__Material provided__

● ● ● ● ●

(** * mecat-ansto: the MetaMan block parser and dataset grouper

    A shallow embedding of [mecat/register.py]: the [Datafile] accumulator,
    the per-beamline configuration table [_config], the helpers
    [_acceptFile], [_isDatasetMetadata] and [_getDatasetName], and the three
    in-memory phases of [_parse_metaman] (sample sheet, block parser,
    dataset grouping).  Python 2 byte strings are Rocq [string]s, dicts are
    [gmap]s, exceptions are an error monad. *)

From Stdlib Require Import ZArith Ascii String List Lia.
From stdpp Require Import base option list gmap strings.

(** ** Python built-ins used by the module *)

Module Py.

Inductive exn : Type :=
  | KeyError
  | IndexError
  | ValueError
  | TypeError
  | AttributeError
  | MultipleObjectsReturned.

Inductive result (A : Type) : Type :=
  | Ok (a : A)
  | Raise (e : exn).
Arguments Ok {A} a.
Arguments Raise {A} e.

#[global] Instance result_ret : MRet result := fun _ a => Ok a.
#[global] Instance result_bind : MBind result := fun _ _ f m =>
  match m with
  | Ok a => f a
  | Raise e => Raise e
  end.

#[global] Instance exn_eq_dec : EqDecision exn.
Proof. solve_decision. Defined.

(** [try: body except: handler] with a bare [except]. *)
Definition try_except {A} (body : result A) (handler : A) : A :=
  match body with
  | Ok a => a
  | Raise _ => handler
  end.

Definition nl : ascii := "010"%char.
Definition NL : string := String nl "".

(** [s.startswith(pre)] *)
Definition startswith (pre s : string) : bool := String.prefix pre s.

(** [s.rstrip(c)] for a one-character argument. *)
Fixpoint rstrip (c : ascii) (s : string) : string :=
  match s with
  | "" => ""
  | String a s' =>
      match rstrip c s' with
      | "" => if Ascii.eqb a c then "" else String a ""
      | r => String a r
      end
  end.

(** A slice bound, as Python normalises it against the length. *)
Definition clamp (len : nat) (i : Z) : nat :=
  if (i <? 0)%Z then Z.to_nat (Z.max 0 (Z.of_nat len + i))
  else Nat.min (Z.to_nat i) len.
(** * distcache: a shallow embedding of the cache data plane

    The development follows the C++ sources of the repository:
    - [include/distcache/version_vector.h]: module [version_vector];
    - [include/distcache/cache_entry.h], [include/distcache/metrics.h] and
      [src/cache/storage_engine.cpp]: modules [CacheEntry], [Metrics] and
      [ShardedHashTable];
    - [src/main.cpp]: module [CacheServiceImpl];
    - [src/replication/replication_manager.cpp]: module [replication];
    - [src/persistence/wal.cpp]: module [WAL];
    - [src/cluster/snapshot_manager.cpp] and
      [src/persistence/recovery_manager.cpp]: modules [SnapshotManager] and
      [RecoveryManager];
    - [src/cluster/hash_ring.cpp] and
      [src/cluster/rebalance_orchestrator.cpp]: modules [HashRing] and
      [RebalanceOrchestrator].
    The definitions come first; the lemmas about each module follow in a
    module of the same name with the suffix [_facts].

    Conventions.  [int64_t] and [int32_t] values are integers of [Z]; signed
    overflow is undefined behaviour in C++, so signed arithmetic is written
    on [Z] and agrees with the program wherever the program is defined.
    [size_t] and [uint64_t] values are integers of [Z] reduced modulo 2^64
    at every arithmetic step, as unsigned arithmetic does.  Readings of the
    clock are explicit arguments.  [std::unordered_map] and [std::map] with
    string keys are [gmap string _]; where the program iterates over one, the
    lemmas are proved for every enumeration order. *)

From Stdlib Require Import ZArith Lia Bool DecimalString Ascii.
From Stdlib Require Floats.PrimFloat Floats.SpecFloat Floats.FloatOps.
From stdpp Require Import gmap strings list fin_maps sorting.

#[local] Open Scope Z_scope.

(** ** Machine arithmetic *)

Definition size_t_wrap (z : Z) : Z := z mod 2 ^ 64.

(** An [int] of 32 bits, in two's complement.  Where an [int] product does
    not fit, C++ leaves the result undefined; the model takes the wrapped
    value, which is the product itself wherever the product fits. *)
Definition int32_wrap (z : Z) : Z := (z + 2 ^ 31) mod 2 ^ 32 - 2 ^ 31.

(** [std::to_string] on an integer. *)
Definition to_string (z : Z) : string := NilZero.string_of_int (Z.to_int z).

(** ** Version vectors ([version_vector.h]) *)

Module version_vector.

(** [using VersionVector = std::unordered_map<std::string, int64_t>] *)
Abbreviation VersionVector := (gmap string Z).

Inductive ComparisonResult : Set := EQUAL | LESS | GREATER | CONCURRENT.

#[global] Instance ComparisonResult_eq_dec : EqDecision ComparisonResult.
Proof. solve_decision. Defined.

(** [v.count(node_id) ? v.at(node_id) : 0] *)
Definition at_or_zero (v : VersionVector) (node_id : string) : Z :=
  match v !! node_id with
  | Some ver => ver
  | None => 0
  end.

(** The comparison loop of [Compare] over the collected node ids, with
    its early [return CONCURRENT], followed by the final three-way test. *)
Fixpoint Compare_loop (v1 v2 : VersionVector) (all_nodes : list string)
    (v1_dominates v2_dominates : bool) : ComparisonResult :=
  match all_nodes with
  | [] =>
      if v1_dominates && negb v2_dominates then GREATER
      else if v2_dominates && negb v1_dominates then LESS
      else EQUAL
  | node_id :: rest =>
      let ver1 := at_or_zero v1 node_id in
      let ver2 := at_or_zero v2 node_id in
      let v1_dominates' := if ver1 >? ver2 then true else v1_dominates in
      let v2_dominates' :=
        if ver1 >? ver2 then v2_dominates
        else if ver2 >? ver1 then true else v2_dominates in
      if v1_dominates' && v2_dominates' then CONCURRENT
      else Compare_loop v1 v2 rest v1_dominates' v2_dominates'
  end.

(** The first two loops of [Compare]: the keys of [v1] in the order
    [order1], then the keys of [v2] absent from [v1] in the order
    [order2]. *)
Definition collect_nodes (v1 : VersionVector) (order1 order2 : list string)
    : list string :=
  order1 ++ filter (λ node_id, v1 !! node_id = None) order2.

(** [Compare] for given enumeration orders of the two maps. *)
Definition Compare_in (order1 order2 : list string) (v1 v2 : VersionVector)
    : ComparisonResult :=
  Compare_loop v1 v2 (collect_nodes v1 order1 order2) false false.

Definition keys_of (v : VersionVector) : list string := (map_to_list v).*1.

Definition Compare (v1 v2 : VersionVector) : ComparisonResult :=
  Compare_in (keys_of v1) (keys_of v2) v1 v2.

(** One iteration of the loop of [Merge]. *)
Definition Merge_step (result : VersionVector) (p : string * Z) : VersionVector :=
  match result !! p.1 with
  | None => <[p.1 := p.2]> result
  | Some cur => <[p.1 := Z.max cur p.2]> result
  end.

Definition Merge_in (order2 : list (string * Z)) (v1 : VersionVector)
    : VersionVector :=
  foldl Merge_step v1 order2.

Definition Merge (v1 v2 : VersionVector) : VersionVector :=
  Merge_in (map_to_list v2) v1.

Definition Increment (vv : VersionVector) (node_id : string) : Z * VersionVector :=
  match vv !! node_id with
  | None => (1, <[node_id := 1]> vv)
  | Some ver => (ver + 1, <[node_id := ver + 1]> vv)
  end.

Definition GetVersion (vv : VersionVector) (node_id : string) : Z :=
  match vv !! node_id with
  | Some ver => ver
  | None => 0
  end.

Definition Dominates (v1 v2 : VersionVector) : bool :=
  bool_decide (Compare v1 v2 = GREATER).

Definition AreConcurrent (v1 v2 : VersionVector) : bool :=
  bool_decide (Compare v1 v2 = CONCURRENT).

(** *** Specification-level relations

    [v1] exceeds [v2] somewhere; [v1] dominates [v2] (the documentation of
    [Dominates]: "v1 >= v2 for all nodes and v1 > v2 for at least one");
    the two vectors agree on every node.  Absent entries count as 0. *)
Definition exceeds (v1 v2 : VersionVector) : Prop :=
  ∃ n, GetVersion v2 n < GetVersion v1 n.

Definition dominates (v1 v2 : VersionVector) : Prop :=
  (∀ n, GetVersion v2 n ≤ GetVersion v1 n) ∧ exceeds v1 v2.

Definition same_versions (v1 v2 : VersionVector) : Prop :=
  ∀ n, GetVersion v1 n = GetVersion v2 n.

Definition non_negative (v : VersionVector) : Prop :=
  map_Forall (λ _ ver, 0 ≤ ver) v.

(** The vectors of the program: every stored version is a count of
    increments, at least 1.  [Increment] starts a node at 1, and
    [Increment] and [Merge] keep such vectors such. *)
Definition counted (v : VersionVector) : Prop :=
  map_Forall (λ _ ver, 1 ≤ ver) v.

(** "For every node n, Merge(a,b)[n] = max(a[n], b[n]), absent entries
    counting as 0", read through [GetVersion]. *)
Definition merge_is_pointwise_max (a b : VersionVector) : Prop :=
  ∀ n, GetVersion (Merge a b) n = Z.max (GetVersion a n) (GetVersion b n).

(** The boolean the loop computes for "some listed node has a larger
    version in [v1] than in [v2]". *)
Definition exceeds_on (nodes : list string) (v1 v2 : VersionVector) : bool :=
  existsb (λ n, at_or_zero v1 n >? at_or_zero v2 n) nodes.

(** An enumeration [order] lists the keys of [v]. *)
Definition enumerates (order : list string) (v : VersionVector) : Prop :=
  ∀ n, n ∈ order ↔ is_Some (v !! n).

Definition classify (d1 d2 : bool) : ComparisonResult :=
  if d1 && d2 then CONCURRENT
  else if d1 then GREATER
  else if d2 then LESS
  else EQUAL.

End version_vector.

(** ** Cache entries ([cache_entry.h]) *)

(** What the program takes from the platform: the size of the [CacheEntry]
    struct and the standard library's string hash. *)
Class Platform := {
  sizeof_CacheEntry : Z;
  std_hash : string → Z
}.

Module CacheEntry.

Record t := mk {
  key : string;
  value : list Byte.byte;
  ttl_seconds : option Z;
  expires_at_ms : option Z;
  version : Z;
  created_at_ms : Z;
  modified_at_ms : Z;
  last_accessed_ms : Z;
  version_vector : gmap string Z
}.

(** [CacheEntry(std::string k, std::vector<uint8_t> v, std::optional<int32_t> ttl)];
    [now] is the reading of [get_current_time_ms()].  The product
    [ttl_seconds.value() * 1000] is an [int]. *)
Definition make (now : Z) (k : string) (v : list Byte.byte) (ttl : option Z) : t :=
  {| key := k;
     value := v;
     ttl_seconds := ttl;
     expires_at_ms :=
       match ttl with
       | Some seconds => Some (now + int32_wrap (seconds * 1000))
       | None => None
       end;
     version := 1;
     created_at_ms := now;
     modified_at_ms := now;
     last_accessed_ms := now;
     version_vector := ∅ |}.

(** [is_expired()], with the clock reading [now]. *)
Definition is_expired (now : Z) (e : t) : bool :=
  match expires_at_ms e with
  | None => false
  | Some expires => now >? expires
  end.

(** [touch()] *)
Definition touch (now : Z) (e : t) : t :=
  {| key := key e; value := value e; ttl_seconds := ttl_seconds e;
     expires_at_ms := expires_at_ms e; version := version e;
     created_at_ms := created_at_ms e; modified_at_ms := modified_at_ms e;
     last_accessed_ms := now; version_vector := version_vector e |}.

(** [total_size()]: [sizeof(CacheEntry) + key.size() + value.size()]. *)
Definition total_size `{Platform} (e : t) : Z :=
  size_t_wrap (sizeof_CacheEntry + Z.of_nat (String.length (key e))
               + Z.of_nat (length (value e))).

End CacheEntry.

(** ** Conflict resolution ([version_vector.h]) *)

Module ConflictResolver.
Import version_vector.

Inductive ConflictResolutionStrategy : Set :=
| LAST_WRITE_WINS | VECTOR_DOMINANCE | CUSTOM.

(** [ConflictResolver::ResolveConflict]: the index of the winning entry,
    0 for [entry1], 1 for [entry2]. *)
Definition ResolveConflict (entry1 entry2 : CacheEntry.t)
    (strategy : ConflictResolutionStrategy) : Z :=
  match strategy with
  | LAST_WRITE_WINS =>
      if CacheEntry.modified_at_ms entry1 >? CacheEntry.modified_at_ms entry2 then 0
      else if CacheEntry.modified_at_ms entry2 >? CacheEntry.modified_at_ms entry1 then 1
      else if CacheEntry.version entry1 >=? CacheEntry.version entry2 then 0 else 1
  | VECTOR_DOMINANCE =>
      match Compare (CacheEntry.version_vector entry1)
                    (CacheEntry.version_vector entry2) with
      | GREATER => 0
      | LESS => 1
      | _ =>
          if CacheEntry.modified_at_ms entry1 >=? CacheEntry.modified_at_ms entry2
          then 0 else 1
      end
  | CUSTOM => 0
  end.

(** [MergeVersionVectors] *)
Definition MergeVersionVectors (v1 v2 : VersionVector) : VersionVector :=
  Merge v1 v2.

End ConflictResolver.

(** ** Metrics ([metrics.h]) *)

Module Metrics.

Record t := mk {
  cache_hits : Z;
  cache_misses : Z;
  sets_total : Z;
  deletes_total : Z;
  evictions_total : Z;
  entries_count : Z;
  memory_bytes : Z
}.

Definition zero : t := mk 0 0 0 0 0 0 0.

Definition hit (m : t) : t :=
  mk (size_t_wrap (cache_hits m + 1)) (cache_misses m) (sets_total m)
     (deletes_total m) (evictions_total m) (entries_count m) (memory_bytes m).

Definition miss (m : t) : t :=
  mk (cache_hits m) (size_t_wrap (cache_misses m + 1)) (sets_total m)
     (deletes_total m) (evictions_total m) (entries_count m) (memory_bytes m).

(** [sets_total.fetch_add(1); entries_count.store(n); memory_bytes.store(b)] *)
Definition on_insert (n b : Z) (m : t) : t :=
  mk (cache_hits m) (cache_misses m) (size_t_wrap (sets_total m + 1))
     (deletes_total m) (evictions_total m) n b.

● ● ● ● ●

__What the exercise asks__
Which lines should be output? Exactly those from the first line of the data through the line containing "[gmap]s, exceptions are", inclusive.

__Your response__
(** * mecat-ansto: the MetaMan block parser and dataset grouper

    A shallow embedding of [mecat/register.py]: the [Datafile] accumulator,
    the per-beamline configuration table [_config], the helpers
    [_acceptFile], [_isDatasetMetadata] and [_getDatasetName], and the three
    in-memory phases of [_parse_metaman] (sample sheet, block parser,
    dataset grouping).  Python 2 byte strings are Rocq [string]s, dicts are
    [gmap]s, exceptions are an error monad. *)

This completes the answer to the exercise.